Of the entries below, return only those lines from the line with "BSMemSnapshot store => Read_get_next store key" to the line with "BSWrappedMerk store => Read_get_prev store key", exactly, both included.

[Stored items]
################
(* ===== verification/BackingStore.v ===== *)
(** * Shared handles and the backing-store dispatch ([src/store/share.rs], [backingstore.rs])

    An enum over the store implementations. [MapStore], [PartialMapStore] and
    [Empty] are the ones of this development; the Merk-based stores and the
    dynamically dispatched one are parameters, each with the traits the source
    uses it through. [Shared] wrappers are transparent in the enum. *)

From stdpp Require Import base tactics numbers list strings gmap.
From Stdlib Require Import ZArith Lia.
From S2P Require Import Prelude Bytes BTree StoreIface StoreIter NullStore BufStore PartialMap.

(** ** Shared references to stores ([src/store/share.rs])

    [Shared<T>] is an [Arc<RwLock<T>>]: a handle to a reference-counted cell. The
    heap maps a cell to its count and contents. Each operation of the source
    takes the lock for the length of one call, so no guard is held between two
    operations and locking never blocks; a lock is not poisoned unless a thread
    has panicked while holding it, after which the model makes no claim. *)

Abbreviation Heap T := (gmap nat (nat * T)).

Record Shared := mkShared { Shared_cell : nat }.

Section Shared.
Context {T : Type}.

Definition Shared_new (inner : T) : M (Heap T) Shared := fun h =>
  let l := fresh (dom h) in (Ok (mkShared l), <[l := (1, inner)]> h).

Definition Shared_clone (s : Shared) : M (Heap T) Shared := fun h =>
  match h !! Shared_cell s with
  | Some (n, t) => (Ok s, <[Shared_cell s := (S n, t)]> h)
  | None => (Panic "dangling reference", h)
  end.

(** Leaving scope. *)
Definition Shared_drop (s : Shared) : M (Heap T) unit := fun h =>
  match h !! Shared_cell s with
  | Some (S (S n), t) => (Ok tt, <[Shared_cell s := (S n, t)]> h)
  | Some _ => (Ok tt, delete (Shared_cell s) h)
  | None => (Panic "dangling reference", h)
  end.

(** [Arc::try_unwrap] succeeds on the only reference; otherwise the handle is
    dropped by the panic. *)
Definition Shared_into_inner (s : Shared) : M (Heap T) T := fun h =>
  match h !! Shared_cell s with
  | Some (1, t) => (Ok t, delete (Shared_cell s) h)
  | Some _ => (Panic "Store is already borrowed", (Shared_drop s h).2)
  | None => (Panic "dangling reference", h)
  end.

Definition Shared_borrow {A} (s : Shared) (f : T -> res A) : M (Heap T) A := fun h =>
  match h !! Shared_cell s with
  | Some (_, t) => (f t, h)
  | None => (Panic "dangling reference", h)
  end.

Definition Shared_borrow_mut {A} (s : Shared) (f : M T A) : M (Heap T) A := fun h =>
  match h !! Shared_cell s with
  | Some (n, t) => let '(r, t') := f t in (r, <[Shared_cell s := (n, t')]> h)
  | None => (Panic "dangling reference", h)
  end.

Context `{Read T} `{!Write T}.
Definition Shared_get (s : Shared) (key : bytes) : M (Heap T) (option bytes) :=
  Shared_borrow s (fun t => Read_get t key).
Definition Shared_get_next (s : Shared) (key : bytes) : M (Heap T) (option KV) :=
  Shared_borrow s (fun t => Read_get_next t key).
Definition Shared_get_prev (s : Shared) (key : option bytes) : M (Heap T) (option KV) :=
  Shared_borrow s (fun t => Read_get_prev t key).
Definition Shared_put (s : Shared) (key value : bytes) : M (Heap T) unit :=
  Shared_borrow_mut s (Write_put key value).
Definition Shared_delete (s : Shared) (key : bytes) : M (Heap T) unit :=
  Shared_borrow_mut s (Write_delete key).
End Shared.

(** ** Aliasing and ownership *)

Lemma Shared_borrow_mut_cell {T A} (s : Shared) (f : M T A) (h : Heap T) n t :
  h !! Shared_cell s = Some (n, t) ->
  Shared_borrow_mut s f h = ((f t).1, <[Shared_cell s := (n, (f t).2)]> h).
Proof. intros Hc. unfold Shared_borrow_mut. rewrite Hc. by destruct (f t). Qed.

(** a write through one handle is seen by every clone of it and by nothing
    else: after cloning a handle, a [put] through the clone is what [get] through
    the original returns, and every other cell is untouched; and the original
    cannot be unwrapped while the clone is alive. *)
Theorem Shared_clones_alias `{WS : WriteSpec T} (s : Shared) (h : Heap T) n t k x :
  h !! Shared_cell s = Some (S n, t) -> Read_inv t -> writable t k ->
  exists h1 h2,
    Shared_clone s h = (Ok s, h1) /\ Shared_put s k x h1 = (Ok tt, h2) /\
    (Shared_get s k h2).1 = Ok (Some x) /\
    (forall c, c <> Shared_cell s -> h2 !! c = h !! c) /\
    (Shared_into_inner s h2).1 = Panic "Store is already borrowed" /\
    (exists t', (do _ <- Shared_drop s; Shared_into_inner s) h2 =
       match n with
       | O => (Ok t', delete (Shared_cell s) h)
       | S _ => (Panic "Store is already borrowed", (Shared_drop s (<[Shared_cell s := (S n, t')]> h)).2)
       end).
Proof.
  intros Hc Ht Hw. destruct (Write_put_spec t k x Ht Hw) as (t' & Hp & Ht' & Hv & _).
  exists (<[Shared_cell s := (S (S n), t)]> h), (<[Shared_cell s := (S (S n), t')]> h).
  split_and!.
  - unfold Shared_clone. by rewrite Hc.
  - unfold Shared_put. rewrite (Shared_borrow_mut_cell _ _ _ (S (S n)) t) by apply lookup_insert_eq.
    by rewrite Hp, insert_insert_eq.
  - unfold Shared_get, Shared_borrow. rewrite lookup_insert_eq. cbn [fst].
    by rewrite Read_get_spec, Hv, lookup_insert_eq.
  - intros c Hne. by rewrite lookup_insert_ne.
  - unfold Shared_into_inner. by rewrite lookup_insert_eq.
  - exists t'. unfold bindM, Shared_drop at 1. rewrite lookup_insert_eq, insert_insert_eq.
    unfold Shared_into_inner. rewrite lookup_insert_eq. destruct n; [|done].
    by rewrite delete_insert_eq.
Qed.

Lemma Shared_clones_alias_witness :
  exists h1 h2 : Heap MapStore,
    Shared_clone (mkShared 0) {[ 0 := (1, MapStore_new) ]} = (Ok (mkShared 0), h1) /\
    Shared_put (mkShared 0) [7]%Z [8]%Z h1 = (Ok tt, h2) /\
    (Shared_get (mkShared 0) [7]%Z h2).1 = Ok (Some [8]%Z).
Proof.
  destruct (Shared_clones_alias (mkShared 0) {[ 0 := (1, MapStore_new) ]} 0 MapStore_new [7]%Z [8]%Z)
    as (h1 & h2 & H1 & H2 & H3 & _).
  - done.
  - split; [constructor|done].
  - done.
  - exists h1, h2. split; [exact H1|]. split; [exact H2|exact H3].
Defined.

Section BackingStore.
Context {Other WrappedMerkStore ProofBuilderMerk ProofBuilderSnapshot ProofBuilderMemSnapshot
         MerkStore Snapshot MemSnapshot ProofStore : Type}.
Context `{Read Other} `{!Write Other} `{Read WrappedMerkStore} `{!Write WrappedMerkStore}.
Context `{Read ProofBuilderMerk} `{Read ProofBuilderSnapshot} `{Read ProofBuilderMemSnapshot}.
Context `{Read MerkStore} `{!Write MerkStore} `{Read Snapshot} `{Read MemSnapshot} `{Read ProofStore}.

Inductive BackingStore :=
| BSMapStore (store : MapStore)
| BSPartialMapStore (store : PartialMapStore)
| BSNull (store : Empty)
| BSOther (store : Other)
| BSWrappedMerk (store : WrappedMerkStore)
| BSProofBuilder (builder : ProofBuilderMerk)
| BSProofBuilderSnapshot (builder : ProofBuilderSnapshot)
| BSProofBuilderMemSnapshot (builder : ProofBuilderMemSnapshot)
| BSMerk (store : MerkStore)
| BSSnapshot (store : Snapshot)
| BSMemSnapshot (store : MemSnapshot)
| BSProofMap (map : ProofStore).

Definition BackingStore_default : BackingStore := BSNull mkEmpty.

Definition BackingStore_get (b : BackingStore) (key : bytes) : res (option bytes) :=
  match b with
  | BSMapStore store => Read_get store key
  | BSPartialMapStore store => Read_get store key
  | BSNull null => Read_get null key
  | BSOther store => Read_get store key
  | BSWrappedMerk store => Read_get store key
  | BSProofBuilder builder => Read_get builder key
  | BSProofBuilderSnapshot builder => Read_get builder key
  | BSProofBuilderMemSnapshot builder => Read_get builder key
  | BSMerk store => Read_get store key
  | BSSnapshot store => Read_get store key
  | BSMemSnapshot store => Read_get store key
  | BSProofMap map => Read_get map key
  end.

Definition BackingStore_get_next (b : BackingStore) (key : bytes) : res (option KV) :=
  match b with
  | BSMapStore store => Read_get_next store key
  | BSPartialMapStore store => Read_get_next store key
  | BSNull null => Read_get_next null key
  | BSOther store => Read_get_next store key
  | BSWrappedMerk store => Read_get_next store key
  | BSProofBuilder builder => Read_get_next builder key
  | BSProofBuilderSnapshot builder => Read_get_next builder key
  | BSProofBuilderMemSnapshot builder => Read_get_next builder key
  | BSMerk store => Read_get_next store key
  | BSSnapshot store => Read_get_next store key
  | BSMemSnapshot store => Read_get_next store key
  | BSProofMap map => Read_get_next map key
  end.

Definition BackingStore_get_prev (b : BackingStore) (key : option bytes) : res (option KV) :=
  match b with
  | BSMapStore store => Read_get_prev store key
  | BSPartialMapStore store => Read_get_prev store key
  | BSNull null => Read_get_prev null key
  | BSOther store => Read_get_prev store key
  | BSWrappedMerk store => Read_get_prev store key
  | BSProofBuilder builder => Read_get_prev builder key
  | BSProofBuilderSnapshot builder => Read_get_prev builder key
  | BSProofBuilderMemSnapshot builder => Read_get_prev builder key
  | BSMerk store => Read_get_prev store key
  | BSSnapshot store => Read_get_prev store key
  | BSMemSnapshot store => Read_get_prev store key
  | BSProofMap map => Read_get_prev map key
  end.

(** Running a write of a variant's store and rewrapping what it leaves. *)
Definition in_variant {T} (wrap : T -> BackingStore) (store : T) (f : M T unit) : res unit * BackingStore :=
  let '(r, store') := f store in (r, wrap store').

Definition BackingStore_put (key value : bytes) : M BackingStore unit := fun b =>
  match b with
  | BSMapStore store => in_variant BSMapStore store (Write_put key value)
  | BSPartialMapStore _ => (Panic "put() is not implemented for PartialMapStore", b)
  | BSNull store => in_variant BSNull store (Write_put key value)
  | BSOther store => in_variant BSOther store (Write_put key value)
  | BSWrappedMerk store => in_variant BSWrappedMerk store (Write_put key value)
  | BSMerk store => in_variant BSMerk store (Write_put key value)
  | BSSnapshot _ => (Panic "put() is not implemented for Snapshot", b)
  | BSMemSnapshot _ => (Panic "put() is not implemented for MemSnapshot", b)
  | BSProofBuilder _ => (Panic "put() is not implemented for ProofBuilder", b)
  | BSProofBuilderSnapshot _ => (Panic "put() is not implemented for ProofBuilderSnapshot", b)
  | BSProofBuilderMemSnapshot _ => (Panic "put() is not implemented for ProofBuilderMemSnapshot", b)
  | BSProofMap _ => (Panic "put() is not implemented for ProofMap", b)
  end.

Definition BackingStore_delete (key : bytes) : M BackingStore unit := fun b =>
  match b with
  | BSMapStore store => in_variant BSMapStore store (Write_delete key)
  | BSPartialMapStore _ => (Panic "delete() is not implemented for PartialMapStore", b)
  | BSNull store => in_variant BSNull store (Write_delete key)
  | BSOther store => in_variant BSOther store (Write_delete key)
  | BSWrappedMerk store => in_variant BSWrappedMerk store (Write_delete key)
  | BSMerk store => in_variant BSMerk store (Write_delete key)
  | BSProofBuilder _ => (Panic "delete() is not implemented for ProofBuilder", b)
  | BSProofBuilderSnapshot _ => (Panic "delete() is not implemented for ProofBuilderSnapshot", b)
  | BSProofBuilderMemSnapshot _ => (Panic "delete() is not implemented for ProofBuilderMemSnapshot", b)
  | BSSnapshot _ => (Panic "delete() is not implemented for Snapshot", b)
  | BSMemSnapshot _ => (Panic "delete() is not implemented for MemSnapshot", b)
  | BSProofMap _ => (Panic "delete() is not implemented for ProofMap", b)
  end.

#[export] Instance BackingStore_Read : Read BackingStore :=
  {| Read_get := BackingStore_get; Read_get_next := BackingStore_get_next;
     Read_get_prev := BackingStore_get_prev |}.
#[export] Instance BackingStore_Write : Write BackingStore :=
  {| Write_put := BackingStore_put; Write_delete := BackingStore_delete |}.

(** *** Downcasts *)

Definition into_proof_builder (b : BackingStore) : res ProofBuilderMerk :=
  match b with
  | BSProofBuilder builder => Ok builder
  | _ => Err (EDowncast "Failed to downcast backing store to proof builder")
  end.
Definition into_proof_builder_snapshot (b : BackingStore) : res ProofBuilderSnapshot :=
  match b with
  | BSProofBuilderSnapshot builder => Ok builder
  | _ => Err (EDowncast "Failed to downcast backing store to proof builder snapshot")
  end.
Definition into_memsnapshot (b : BackingStore) : res MemSnapshot :=
  match b with
  | BSMemSnapshot ss => Ok ss
  | _ => Err (EDowncast "Failed to downcast backing store to memsnapshot")
  end.
Definition into_proof_builder_memsnapshot (b : BackingStore) : res ProofBuilderMemSnapshot :=
  match b with
  | BSProofBuilderMemSnapshot builder => Ok builder
  | _ => Err (EDowncast "Failed to downcast backing store to proof builder memsnapshot")
  end.
Definition into_wrapped_merk (b : BackingStore) : res WrappedMerkStore :=
  match b with
  | BSWrappedMerk store => Ok store
  | _ => Err (EDowncast "Failed to downcast backing store to wrapped merk")
  end.
Definition into_map_store (b : BackingStore) : res MapStore :=
  match b with
  | BSMapStore store => Ok store
  | _ => Err (EDowncast "Failed to downcast backing store to map store")
  end.
Definition into_other (b : BackingStore) : res Other :=
  match b with
  | BSOther store => Ok store
  | _ => Err (EDowncast "Failed to downcast backing store to map store")
  end.

(** ** The variants that state trees run on keep the store laws *)

Context `{!ReadSpec Other} `{!WriteSpec Other} `{!ReadSpec WrappedMerkStore} `{!WriteSpec WrappedMerkStore}.
Context `{!ReadSpec MerkStore} `{!WriteSpec MerkStore}.

(** Writable variants, with their own invariant; the others are read-only. *)
Definition BackingStore_inv (b : BackingStore) : Prop :=
  match b with
  | BSMapStore store => Read_inv store
  | BSOther store => Read_inv store
  | BSWrappedMerk store => Read_inv store
  | BSMerk store => Read_inv store
  | _ => False
  end.
Definition BackingStore_view (b : BackingStore) : View :=
  match b with
  | BSMapStore store => view store
  | BSOther store => view store
  | BSWrappedMerk store => view store
  | BSMerk store => view store
  | _ => ∅
  end.
Definition BackingStore_writable (b : BackingStore) (k : bytes) : Prop :=
  match b with
  | BSMapStore store => writable store k
  | BSOther store => writable store k
  | BSWrappedMerk store => writable store k
  | BSMerk store => writable store k
  | _ => False
  end.

#[export] Instance BackingStore_ReadSpec : ReadSpec BackingStore.
Proof.
  refine {| Read_inv := BackingStore_inv; view := BackingStore_view |}.
  - intros [s| | |s|s| | | |s| | |] k Hb; try done; exact (Read_get_spec s k Hb).
  - intros [s| | |s|s| | | |s| | |] k Hb; try done; exact (Read_get_next_spec s k Hb).
  - intros [s| | |s|s| | | |s| | |] k Hb; try done; exact (Read_get_prev_spec s k Hb).
Defined.

Lemma in_variant_spec {T} (wrap : T -> BackingStore) store f (store' : T) :
  f store = (Ok tt, store') -> in_variant wrap store f = (Ok tt, wrap store').
Proof. unfold in_variant. by intros ->. Qed.

#[export] Instance BackingStore_WriteSpec : WriteSpec BackingStore.
Proof.
  refine {| writable := BackingStore_writable |}.
  - intros [s| | |s|s| | | |s| | |] k x Hb Hw; try done;
      (destruct (Write_put_spec s k x) as (s' & Hp & ? & ? & ?); [exact Hb|exact Hw|]);
      eexists; (split; [by apply in_variant_spec, Hp|done]).
  - intros [s| | |s|s| | | |s| | |] k Hb; try done;
      (destruct (Write_delete_spec s k) as (s' & Hp & ? & ? & ?); [exact Hb|]);
      eexists; (split; [by apply in_variant_spec, Hp|done]).
Defined.
End BackingStore.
################
_RESPONSE AREA_.
  | BSMemSnapshot store => Read_get_next store key
  | BSProofMap map => Read_get_next map key
  end.

Definition BackingStore_get_prev (b : BackingStore) (key : option bytes) : res (option KV) :=
  match b with
  | BSMapStore store => Read_get_prev store key
  | BSPartialMapStore store => Read_get_prev store key
  | BSNull null => Read_get_prev null key
  | BSOther store => Read_get_prev store key
  | BSWrappedMerk store => Read_get_prev store key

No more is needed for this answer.